**THE PROBLEM:**
Go through the listing beneath this task and return every line that carries the string "lineSpan".
+++ DATA LISTING
(* ===== verification/TomlEditEntries.v ===== *)
(** The entries of a parsed document: their spans lie in the text in order, the
    index finds the last entry of a path, and parsing returns. *)
From S2P Require Import Prelude GoUtf8 Scan TomlBase TomlString TomlNumber TomlKey Decoder DecoderSpec TomlTree TomlDocument TomlMarshal TomlEdit TomlEditPaths TomlEditSpans TomlEditParse.

(** ** Spans *)

(** The entry of a key that starts at or behind [lo]. *)
Record entry_at (data : bytes) (lo : nat) (e : documentEntry) : Prop := {
  ea_value : (valueSpan e).1 < (valueSpan e).2 ≤ length data;
  ea_raw : valueRaw e = slice data (valueSpan e).1 (valueSpan e).2;
  ea_line : ∃ ks, lo ≤ ks < (valueSpan e).1 ∧ ¬ newline_at data ks ∧ lineSpan e = lineSpanOf data ks (valueSpan e).2;
  ea_path : pathKey e ≠ [];
}.

(** Entries one behind the other, between two offsets. *)
Inductive spans (data : bytes) : nat → list documentEntry → nat → Prop :=
| spans_nil lo hi : lo ≤ hi → spans data lo [] hi
| spans_cons lo e es hi : entry_at data lo e → spans data (valueSpan e).2 es hi → spans data lo (e :: es) hi.

Lemma spans_mono data lo es hi hi' : spans data lo es hi → hi ≤ hi' → spans data lo es hi'.
Proof. induction 1; intros; constructor; auto; lia. Qed.

Lemma entry_at_mono data lo lo' e : entry_at data lo e → lo' ≤ lo → entry_at data lo' e.
Proof. intros [? ? (ks & ? & ? & ?) ?] ?. split; try done. exists ks. split_and!; (done || lia). Qed.

Lemma spans_snoc data lo es hi e hi' :
  spans data lo es hi → entry_at data hi e → (valueSpan e).2 ≤ hi' → spans data lo (es ++ [e]) hi'.
Proof.
  induction 1 as [lo hi Hlo|lo e' es hi He' Hes IH]; intros He Hhi; simpl.
  - constructor; [by eapply entry_at_mono|by constructor].
  - constructor; auto.
Qed.

Lemma spans_lookup data lo es hi i e : spans data lo es hi → es !! i = Some e → entry_at data lo e.
Proof.
  intros Hs. revert i. induction Hs as [|lo e' es hi He' Hes IH]; intros i Hi; [done|].
  destruct i as [|i]; [by injection Hi as <-|]. eapply entry_at_mono; [by eapply IH|].
  destruct He' as [? _ (ks & ? & _) _]. lia.
Qed.

Lemma spans_ordered data lo es hi i j e e' : spans data lo es hi → es !! i = Some e → es !! j = Some e' → i < j →
  (valueSpan e).2 < (valueSpan e').1.
Proof.
  intros Hs. revert i j. induction Hs as [|lo e0 es hi He0 Hes IH]; intros i j Hi Hj Hij; [done|].
  destruct j as [|j]; [lia|]. destruct i as [|i]; [|by apply (IH i j); (done || lia)].
  injection Hi as ->. simpl in Hj. destruct (spans_lookup _ _ _ _ _ _ Hes Hj) as [_ _ (ks & ? & _) _]. lia.
Qed.

(** ** Lines *)

(** The lines of entries that follow each other do not overlap. *)
Definition lines_ordered (es : list documentEntry) : Prop := ∀ i e e',
  es !! i = Some e → es !! S i = Some e' → (lineSpan e).2 ≤ (lineSpan e').1.

Lemma lines_ordered_snoc es e' : lines_ordered es →
  (∀ e, last es = Some e → (lineSpan e).2 ≤ (lineSpan e').1) → lines_ordered (es ++ [e']).
Proof.
  intros Hl He i a b Ha Hb. apply lookup_app_Some in Hb as [Hb|[Hlen Hb]].
  - apply lookup_app_Some in Ha as [Ha|[Hlen _]]; [by eapply Hl|]. apply lookup_lt_Some in Hb. lia.
  - destruct (S i - length es) as [|n] eqn:En; [|done]. injection Hb as <-. apply He.
    apply lookup_app_Some in Ha as [Ha|[Hlen' _]]; [|lia]. rewrite last_lookup, <-Ha. f_equal. lia.
Qed.

(** ** The index *)

(** [m] maps every path to its last entry. *)
Definition indexes (es : list documentEntry) (m : gmap bytes nat) : Prop := ∀ k i,
  m !! k = Some i ↔ (∃ e, es !! i = Some e ∧ pathKey e = k) ∧ (∀ j e, i < j → es !! j = Some e → pathKey e ≠ k).

Lemma indexes_snoc es m e : indexes es m → indexes (es ++ [e]) (<[pathKey e := length es]> m).
Proof.
  intros H k i. destruct (decide (pathKey e = k)) as [<-|Hne].
  - rewrite lookup_insert_eq. split.
    + intros [= <-]. split; [exists e; by rewrite lookup_app_r, Nat.sub_diag by done|].
      intros j e' Hj Hj'. apply lookup_lt_Some in Hj'. rewrite length_app in Hj'. simpl in Hj'. lia.
    + intros [(e' & He' & Hp) Hlast]. f_equal. pose proof (lookup_lt_Some _ _ _ He') as Hlt. rewrite length_app in Hlt. simpl in Hlt.
      destruct (decide (i = length es)); [done|]. exfalso. apply (Hlast (length es) e); [lia| |done].
      by rewrite lookup_app_r, Nat.sub_diag by done.
  - rewrite lookup_insert_ne by done. rewrite (H k i). split.
    + intros [(e' & He' & Hp) Hlast]. split; [exists e'; by rewrite (lookup_app_l_Some _ _ _ _ He')|].
      intros j e2 Hj [Hj2|[_ Hj2]]%lookup_app_Some; [by eapply Hlast|].
      destruct (j - length es); [by injection Hj2 as <-|done].
    + intros [(e' & [He'|[_ He']]%lookup_app_Some & Hp) Hlast].
      * split; [by exists e'|]. intros j e2 Hj Hj2. apply (Hlast j e2); [done|]. by apply lookup_app_l_Some.
      * destruct (i - length es); [by injection He' as <-|done].
Qed.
++++++
**WRITTEN ANSWER:**
  ea_line : ∃ ks, lo ≤ ks < (valueSpan e).1 ∧ ¬ newline_at data ks ∧ lineSpan e = lineSpanOf data ks (valueSpan e).2;
  es !! i = Some e → es !! S i = Some e' → (lineSpan e).2 ≤ (lineSpan e').1.
  (∀ e, last es = Some e → (lineSpan e).2 ≤ (lineSpan e').1) → lines_ordered (es ++ [e']).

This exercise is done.